(Extracted data)
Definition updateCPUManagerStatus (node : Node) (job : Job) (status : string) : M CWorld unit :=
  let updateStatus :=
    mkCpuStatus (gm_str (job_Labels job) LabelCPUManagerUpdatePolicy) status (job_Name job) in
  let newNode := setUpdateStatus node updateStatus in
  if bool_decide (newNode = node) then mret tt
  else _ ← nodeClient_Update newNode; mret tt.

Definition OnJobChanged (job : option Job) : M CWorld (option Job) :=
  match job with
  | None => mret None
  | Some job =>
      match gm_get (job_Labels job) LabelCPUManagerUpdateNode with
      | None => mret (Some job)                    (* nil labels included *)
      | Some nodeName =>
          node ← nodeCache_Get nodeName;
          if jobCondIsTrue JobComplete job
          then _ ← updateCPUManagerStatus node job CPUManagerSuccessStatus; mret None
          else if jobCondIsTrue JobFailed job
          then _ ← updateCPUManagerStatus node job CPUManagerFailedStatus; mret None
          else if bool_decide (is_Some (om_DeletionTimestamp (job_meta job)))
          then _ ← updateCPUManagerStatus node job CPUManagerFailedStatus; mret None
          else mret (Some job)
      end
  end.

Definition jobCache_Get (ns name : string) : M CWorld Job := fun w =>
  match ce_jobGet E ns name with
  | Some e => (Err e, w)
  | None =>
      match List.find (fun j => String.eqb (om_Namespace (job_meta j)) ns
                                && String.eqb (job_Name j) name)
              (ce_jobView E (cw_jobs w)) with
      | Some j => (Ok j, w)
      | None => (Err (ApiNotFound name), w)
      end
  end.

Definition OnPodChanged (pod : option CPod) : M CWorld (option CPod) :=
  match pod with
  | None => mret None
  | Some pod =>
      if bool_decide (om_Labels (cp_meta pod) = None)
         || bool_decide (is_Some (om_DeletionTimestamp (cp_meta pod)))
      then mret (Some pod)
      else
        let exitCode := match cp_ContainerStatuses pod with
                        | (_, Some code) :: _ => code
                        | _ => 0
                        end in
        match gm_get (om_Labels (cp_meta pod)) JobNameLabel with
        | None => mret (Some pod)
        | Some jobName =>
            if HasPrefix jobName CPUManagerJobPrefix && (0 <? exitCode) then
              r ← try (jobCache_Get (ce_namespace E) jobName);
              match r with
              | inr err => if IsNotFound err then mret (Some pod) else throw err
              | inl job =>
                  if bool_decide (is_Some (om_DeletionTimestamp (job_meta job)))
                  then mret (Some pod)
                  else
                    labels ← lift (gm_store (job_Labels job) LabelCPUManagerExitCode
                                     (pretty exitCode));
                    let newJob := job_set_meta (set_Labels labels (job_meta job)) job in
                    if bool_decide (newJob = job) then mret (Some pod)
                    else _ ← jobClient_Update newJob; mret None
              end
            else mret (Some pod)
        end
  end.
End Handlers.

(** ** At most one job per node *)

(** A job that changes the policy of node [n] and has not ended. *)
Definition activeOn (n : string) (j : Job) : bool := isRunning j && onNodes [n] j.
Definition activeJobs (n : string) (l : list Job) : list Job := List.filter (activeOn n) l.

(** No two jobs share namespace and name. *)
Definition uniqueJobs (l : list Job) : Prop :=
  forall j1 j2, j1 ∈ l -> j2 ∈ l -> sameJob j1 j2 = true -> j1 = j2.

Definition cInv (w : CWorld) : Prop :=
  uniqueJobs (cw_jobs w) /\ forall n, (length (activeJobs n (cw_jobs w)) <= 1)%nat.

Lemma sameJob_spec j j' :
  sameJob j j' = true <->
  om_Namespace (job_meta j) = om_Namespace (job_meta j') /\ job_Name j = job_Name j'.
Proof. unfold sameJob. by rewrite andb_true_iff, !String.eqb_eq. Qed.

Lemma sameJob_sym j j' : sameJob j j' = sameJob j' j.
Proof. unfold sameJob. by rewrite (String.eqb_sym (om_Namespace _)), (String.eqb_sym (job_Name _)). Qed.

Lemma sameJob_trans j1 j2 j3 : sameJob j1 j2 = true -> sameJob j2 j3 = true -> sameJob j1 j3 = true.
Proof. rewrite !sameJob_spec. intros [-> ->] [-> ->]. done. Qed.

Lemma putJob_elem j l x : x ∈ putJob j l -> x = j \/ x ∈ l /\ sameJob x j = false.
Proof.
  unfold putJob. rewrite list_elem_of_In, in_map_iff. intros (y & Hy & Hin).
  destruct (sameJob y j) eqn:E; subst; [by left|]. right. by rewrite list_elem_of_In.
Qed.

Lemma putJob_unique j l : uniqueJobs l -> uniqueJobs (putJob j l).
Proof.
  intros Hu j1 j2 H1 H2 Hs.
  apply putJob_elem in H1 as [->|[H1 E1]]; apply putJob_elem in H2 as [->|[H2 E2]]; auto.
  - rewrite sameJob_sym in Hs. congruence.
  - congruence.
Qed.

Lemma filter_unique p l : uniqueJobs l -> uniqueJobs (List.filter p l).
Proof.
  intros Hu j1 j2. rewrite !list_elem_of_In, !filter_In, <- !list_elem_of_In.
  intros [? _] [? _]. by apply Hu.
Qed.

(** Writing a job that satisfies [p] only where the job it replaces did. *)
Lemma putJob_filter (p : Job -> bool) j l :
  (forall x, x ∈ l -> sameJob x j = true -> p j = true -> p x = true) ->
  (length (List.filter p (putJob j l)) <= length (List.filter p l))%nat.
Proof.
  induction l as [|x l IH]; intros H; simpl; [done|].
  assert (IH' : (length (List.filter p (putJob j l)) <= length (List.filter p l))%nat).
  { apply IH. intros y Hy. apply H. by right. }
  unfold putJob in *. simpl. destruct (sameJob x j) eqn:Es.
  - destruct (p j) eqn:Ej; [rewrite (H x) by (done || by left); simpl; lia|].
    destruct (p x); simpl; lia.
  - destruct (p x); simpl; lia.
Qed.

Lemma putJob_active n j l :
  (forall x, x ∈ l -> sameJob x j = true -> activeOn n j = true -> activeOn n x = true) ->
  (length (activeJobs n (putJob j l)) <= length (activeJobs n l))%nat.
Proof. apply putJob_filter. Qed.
(End Extracted data)
**Assignment:** Within the data above, the span starting at the line containing "if bool_decide (newNode" and ending at the line containing "code) :: _ => code" is to be retyped exactly, with no other lines.

**Solution for this exercise:**
  if bool_decide (newNode = node) then mret tt
  else _ ← nodeClient_Update newNode; mret tt.

Definition OnJobChanged (job : option Job) : M CWorld (option Job) :=
  match job with
  | None => mret None
  | Some job =>
      match gm_get (job_Labels job) LabelCPUManagerUpdateNode with
      | None => mret (Some job)                    (* nil labels included *)
      | Some nodeName =>
          node ← nodeCache_Get nodeName;
          if jobCondIsTrue JobComplete job
          then _ ← updateCPUManagerStatus node job CPUManagerSuccessStatus; mret None
          else if jobCondIsTrue JobFailed job
          then _ ← updateCPUManagerStatus node job CPUManagerFailedStatus; mret None
          else if bool_decide (is_Some (om_DeletionTimestamp (job_meta job)))
          then _ ← updateCPUManagerStatus node job CPUManagerFailedStatus; mret None
          else mret (Some job)
      end
  end.

Definition jobCache_Get (ns name : string) : M CWorld Job := fun w =>
  match ce_jobGet E ns name with
  | Some e => (Err e, w)
  | None =>
      match List.find (fun j => String.eqb (om_Namespace (job_meta j)) ns
                                && String.eqb (job_Name j) name)
              (ce_jobView E (cw_jobs w)) with
      | Some j => (Ok j, w)
      | None => (Err (ApiNotFound name), w)
      end
  end.

Definition OnPodChanged (pod : option CPod) : M CWorld (option CPod) :=
  match pod with
  | None => mret None
  | Some pod =>
      if bool_decide (om_Labels (cp_meta pod) = None)
         || bool_decide (is_Some (om_DeletionTimestamp (cp_meta pod)))
      then mret (Some pod)
      else
        let exitCode := match cp_ContainerStatuses pod with
                        | (_, Some code) :: _ => code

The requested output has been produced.